• _Task material_
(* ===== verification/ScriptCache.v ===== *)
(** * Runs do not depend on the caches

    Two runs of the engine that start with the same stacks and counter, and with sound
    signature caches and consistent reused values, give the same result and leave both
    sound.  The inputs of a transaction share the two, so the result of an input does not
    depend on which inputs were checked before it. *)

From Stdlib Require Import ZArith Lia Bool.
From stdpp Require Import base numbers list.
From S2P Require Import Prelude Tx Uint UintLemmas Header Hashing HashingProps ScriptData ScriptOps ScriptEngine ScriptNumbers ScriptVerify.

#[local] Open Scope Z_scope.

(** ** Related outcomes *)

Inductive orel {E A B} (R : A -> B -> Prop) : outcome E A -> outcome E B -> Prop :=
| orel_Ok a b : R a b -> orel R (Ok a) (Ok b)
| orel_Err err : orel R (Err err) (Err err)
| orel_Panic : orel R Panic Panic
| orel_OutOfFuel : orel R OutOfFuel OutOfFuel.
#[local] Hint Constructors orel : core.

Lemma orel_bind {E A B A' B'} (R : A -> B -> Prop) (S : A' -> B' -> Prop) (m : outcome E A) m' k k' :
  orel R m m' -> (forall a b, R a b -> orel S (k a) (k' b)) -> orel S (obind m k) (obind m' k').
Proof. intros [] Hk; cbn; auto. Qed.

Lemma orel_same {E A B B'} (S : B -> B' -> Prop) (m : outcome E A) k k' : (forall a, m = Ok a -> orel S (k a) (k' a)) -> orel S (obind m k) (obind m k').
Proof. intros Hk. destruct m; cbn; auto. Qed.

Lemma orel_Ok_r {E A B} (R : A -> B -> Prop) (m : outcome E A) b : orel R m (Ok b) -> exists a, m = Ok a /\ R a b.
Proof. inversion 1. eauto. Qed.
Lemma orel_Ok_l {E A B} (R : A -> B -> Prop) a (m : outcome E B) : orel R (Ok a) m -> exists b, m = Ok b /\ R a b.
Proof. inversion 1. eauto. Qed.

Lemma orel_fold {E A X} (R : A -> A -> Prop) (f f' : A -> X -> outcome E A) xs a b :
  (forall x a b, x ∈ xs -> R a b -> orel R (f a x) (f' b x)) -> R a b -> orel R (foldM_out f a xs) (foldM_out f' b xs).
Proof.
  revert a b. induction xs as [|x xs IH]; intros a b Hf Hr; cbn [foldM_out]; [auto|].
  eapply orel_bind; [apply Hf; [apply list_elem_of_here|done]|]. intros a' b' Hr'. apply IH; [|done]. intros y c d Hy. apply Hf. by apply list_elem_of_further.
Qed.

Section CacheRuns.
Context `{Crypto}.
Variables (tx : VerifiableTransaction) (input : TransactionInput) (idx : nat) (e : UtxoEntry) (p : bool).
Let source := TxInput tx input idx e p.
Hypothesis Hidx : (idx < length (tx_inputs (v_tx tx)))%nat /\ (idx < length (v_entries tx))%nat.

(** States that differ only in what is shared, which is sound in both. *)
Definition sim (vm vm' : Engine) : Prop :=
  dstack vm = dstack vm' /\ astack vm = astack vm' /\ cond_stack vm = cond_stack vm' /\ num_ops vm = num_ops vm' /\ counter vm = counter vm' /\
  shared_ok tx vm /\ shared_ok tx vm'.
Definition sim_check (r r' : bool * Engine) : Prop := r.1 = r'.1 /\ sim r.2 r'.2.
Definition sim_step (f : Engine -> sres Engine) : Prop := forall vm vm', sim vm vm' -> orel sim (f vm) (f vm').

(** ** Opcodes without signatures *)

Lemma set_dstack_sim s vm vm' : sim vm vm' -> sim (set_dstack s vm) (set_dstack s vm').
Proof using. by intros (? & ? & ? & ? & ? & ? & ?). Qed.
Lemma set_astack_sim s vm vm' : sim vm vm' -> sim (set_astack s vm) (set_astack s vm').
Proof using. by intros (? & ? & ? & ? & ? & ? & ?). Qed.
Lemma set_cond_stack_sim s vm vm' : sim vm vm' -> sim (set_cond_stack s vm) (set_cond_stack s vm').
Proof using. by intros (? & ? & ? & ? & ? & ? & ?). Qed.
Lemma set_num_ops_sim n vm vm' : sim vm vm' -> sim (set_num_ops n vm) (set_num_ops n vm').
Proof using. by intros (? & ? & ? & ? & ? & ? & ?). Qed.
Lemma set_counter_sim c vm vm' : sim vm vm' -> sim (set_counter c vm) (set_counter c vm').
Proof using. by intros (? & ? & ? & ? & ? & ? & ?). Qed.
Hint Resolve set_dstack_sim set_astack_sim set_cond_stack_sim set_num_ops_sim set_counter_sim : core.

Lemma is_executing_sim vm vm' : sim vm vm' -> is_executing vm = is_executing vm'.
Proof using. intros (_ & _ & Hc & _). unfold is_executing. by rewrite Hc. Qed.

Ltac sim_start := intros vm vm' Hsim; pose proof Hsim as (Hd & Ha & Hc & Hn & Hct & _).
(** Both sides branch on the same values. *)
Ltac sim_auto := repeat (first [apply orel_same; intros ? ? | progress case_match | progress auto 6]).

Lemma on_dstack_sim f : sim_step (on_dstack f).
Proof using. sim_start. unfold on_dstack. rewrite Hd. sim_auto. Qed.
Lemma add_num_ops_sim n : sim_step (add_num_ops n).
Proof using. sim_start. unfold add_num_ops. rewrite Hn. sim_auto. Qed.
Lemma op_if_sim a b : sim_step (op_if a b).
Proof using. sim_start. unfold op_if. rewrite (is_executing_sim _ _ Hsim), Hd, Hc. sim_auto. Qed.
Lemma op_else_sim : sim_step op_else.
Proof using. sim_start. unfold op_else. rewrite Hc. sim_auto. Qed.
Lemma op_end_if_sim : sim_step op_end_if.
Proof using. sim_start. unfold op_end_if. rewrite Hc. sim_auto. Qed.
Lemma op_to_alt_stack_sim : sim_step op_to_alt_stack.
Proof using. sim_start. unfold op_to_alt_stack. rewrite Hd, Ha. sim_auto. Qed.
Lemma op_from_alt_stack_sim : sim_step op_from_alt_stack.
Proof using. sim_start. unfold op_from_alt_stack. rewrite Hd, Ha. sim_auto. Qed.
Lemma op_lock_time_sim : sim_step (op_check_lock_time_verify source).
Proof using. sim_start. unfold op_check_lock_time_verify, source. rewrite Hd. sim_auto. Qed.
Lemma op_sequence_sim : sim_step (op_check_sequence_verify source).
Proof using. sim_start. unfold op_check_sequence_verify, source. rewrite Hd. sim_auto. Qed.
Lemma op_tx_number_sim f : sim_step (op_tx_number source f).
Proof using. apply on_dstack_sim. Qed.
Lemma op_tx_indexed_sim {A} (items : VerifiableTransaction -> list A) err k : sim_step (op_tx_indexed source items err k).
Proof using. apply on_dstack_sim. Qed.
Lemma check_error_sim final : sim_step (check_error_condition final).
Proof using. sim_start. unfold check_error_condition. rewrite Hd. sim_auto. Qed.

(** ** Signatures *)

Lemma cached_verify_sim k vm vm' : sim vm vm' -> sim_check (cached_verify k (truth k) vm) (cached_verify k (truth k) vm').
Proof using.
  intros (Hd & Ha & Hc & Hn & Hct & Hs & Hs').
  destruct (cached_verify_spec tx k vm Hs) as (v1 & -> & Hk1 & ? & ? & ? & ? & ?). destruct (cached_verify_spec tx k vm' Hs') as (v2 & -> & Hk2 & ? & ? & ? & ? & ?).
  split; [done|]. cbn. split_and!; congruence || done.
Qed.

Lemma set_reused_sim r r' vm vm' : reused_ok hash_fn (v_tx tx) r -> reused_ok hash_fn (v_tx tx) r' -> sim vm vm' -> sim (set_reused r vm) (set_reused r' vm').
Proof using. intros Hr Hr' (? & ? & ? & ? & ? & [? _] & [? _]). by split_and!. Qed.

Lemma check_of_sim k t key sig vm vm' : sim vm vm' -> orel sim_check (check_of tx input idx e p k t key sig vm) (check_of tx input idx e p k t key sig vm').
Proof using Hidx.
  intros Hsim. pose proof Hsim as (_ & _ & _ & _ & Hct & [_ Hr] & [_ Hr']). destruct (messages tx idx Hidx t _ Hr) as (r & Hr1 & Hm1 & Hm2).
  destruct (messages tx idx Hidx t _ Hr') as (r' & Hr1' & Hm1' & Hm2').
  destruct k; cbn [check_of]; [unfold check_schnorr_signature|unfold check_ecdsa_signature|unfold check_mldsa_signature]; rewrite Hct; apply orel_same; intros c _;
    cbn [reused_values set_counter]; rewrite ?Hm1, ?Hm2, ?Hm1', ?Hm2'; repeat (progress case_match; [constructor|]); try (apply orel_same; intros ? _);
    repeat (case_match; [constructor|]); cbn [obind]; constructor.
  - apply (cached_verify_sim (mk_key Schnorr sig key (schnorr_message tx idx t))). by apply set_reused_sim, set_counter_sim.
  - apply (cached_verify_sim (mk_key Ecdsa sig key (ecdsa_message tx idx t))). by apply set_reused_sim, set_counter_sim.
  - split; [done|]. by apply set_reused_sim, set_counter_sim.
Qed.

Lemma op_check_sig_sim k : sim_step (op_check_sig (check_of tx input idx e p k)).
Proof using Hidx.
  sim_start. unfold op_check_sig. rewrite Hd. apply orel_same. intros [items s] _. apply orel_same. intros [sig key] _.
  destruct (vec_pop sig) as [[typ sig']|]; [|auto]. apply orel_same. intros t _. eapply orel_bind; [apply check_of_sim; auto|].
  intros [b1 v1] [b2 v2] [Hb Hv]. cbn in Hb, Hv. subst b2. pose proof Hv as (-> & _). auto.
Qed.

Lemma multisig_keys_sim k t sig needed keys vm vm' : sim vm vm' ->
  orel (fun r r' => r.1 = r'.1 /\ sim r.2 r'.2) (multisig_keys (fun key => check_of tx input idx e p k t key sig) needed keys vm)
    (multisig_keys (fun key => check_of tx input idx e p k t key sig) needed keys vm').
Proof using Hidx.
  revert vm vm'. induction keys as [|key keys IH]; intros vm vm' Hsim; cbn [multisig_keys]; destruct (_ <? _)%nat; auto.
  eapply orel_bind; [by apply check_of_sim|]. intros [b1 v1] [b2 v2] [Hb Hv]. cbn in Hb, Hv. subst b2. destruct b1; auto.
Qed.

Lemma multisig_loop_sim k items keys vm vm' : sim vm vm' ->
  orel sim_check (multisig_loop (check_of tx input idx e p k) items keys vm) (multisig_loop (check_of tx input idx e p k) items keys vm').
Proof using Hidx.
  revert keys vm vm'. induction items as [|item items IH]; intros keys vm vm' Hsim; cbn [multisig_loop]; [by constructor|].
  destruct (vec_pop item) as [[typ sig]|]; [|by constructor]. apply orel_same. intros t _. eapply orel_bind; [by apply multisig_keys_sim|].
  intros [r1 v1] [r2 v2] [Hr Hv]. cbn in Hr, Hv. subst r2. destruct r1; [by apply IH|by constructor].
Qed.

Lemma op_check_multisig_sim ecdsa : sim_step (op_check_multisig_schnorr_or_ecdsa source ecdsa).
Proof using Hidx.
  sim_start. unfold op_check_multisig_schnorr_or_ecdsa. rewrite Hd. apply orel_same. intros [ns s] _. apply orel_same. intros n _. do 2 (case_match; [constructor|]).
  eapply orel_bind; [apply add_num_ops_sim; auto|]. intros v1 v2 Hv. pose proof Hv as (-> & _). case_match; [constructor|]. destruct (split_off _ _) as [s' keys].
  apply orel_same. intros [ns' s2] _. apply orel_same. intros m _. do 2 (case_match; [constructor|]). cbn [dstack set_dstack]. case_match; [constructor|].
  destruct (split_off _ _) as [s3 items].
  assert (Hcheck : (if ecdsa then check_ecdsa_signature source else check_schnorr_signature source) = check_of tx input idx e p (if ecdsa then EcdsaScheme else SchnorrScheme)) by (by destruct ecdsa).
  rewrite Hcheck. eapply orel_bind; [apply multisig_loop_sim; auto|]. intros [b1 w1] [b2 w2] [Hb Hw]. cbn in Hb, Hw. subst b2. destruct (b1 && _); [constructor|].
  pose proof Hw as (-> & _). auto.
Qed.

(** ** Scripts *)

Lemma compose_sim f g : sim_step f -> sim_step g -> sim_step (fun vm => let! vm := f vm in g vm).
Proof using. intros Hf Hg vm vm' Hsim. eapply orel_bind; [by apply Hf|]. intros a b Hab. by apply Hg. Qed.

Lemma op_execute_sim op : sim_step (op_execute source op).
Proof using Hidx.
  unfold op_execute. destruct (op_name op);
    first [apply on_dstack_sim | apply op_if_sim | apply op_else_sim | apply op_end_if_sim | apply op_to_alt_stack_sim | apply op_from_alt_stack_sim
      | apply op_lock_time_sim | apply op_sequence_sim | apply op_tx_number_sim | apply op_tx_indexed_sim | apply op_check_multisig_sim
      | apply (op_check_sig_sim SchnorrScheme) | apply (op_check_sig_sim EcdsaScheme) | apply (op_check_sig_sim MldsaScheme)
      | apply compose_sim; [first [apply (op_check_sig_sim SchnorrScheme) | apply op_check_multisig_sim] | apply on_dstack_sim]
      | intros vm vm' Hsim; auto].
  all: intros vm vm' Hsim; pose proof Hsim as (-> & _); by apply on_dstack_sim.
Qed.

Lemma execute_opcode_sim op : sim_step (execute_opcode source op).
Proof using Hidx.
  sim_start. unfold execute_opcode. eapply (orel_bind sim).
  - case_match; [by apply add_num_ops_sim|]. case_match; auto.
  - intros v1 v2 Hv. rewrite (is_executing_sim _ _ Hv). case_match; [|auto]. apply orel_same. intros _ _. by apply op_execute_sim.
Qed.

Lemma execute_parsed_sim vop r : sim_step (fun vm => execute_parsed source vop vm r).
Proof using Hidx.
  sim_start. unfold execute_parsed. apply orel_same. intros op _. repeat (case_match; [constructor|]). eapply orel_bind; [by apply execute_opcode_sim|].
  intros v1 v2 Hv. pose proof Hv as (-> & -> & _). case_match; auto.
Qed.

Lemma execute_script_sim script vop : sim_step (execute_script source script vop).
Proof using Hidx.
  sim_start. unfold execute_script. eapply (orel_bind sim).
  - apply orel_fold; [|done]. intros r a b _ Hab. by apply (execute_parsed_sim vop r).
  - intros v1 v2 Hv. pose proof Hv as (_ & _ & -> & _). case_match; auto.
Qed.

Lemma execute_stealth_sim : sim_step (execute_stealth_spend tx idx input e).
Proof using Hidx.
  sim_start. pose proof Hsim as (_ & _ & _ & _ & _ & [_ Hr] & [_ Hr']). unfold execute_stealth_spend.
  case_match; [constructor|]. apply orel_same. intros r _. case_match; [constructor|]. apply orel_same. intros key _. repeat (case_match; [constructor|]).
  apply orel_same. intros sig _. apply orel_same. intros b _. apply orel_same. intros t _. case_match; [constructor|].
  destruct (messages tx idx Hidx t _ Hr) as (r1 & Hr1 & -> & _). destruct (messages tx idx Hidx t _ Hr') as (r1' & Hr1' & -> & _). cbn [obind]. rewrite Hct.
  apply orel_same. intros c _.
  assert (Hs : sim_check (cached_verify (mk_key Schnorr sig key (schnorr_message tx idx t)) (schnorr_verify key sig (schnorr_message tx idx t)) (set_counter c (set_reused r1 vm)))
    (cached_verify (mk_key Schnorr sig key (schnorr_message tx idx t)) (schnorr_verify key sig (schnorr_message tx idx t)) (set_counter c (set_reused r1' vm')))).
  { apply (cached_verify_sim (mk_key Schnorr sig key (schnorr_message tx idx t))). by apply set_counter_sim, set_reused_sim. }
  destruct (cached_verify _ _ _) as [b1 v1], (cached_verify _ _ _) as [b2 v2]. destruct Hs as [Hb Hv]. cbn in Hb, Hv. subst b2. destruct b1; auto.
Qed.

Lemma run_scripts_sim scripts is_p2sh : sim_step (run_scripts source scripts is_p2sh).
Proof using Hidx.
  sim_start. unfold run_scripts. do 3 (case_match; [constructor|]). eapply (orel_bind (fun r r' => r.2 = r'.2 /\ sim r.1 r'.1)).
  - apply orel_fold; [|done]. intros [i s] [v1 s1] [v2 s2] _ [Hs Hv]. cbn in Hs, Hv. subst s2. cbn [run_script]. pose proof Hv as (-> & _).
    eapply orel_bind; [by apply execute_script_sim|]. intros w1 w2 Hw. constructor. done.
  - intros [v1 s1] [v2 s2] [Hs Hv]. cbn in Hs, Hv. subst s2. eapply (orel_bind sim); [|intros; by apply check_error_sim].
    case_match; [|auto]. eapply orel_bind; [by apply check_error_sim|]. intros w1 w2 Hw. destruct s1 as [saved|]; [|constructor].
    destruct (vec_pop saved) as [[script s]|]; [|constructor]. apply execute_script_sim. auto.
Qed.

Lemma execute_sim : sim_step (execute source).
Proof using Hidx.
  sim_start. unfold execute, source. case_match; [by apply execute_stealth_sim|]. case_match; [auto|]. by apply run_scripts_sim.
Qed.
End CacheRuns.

• _Task description_
Go through the listing above and write out exactly the lines starting with the one holding "Lemma set_astack_sim s" and running through the one holding "Proof using. intros (_", ends included, and no others.

• _Result of this task_
Lemma set_astack_sim s vm vm' : sim vm vm' -> sim (set_astack s vm) (set_astack s vm').
Proof using. by intros (? & ? & ? & ? & ? & ? & ?). Qed.
Lemma set_cond_stack_sim s vm vm' : sim vm vm' -> sim (set_cond_stack s vm) (set_cond_stack s vm').
Proof using. by intros (? & ? & ? & ? & ? & ? & ?). Qed.
Lemma set_num_ops_sim n vm vm' : sim vm vm' -> sim (set_num_ops n vm) (set_num_ops n vm').
Proof using. by intros (? & ? & ? & ? & ? & ? & ?). Qed.
Lemma set_counter_sim c vm vm' : sim vm vm' -> sim (set_counter c vm) (set_counter c vm').
Proof using. by intros (? & ? & ? & ? & ? & ? & ?). Qed.
Hint Resolve set_dstack_sim set_astack_sim set_cond_stack_sim set_num_ops_sim set_counter_sim : core.

Lemma is_executing_sim vm vm' : sim vm vm' -> is_executing vm = is_executing vm'.
Proof using. intros (_ & _ & Hc & _). unfold is_executing. by rewrite Hc. Qed.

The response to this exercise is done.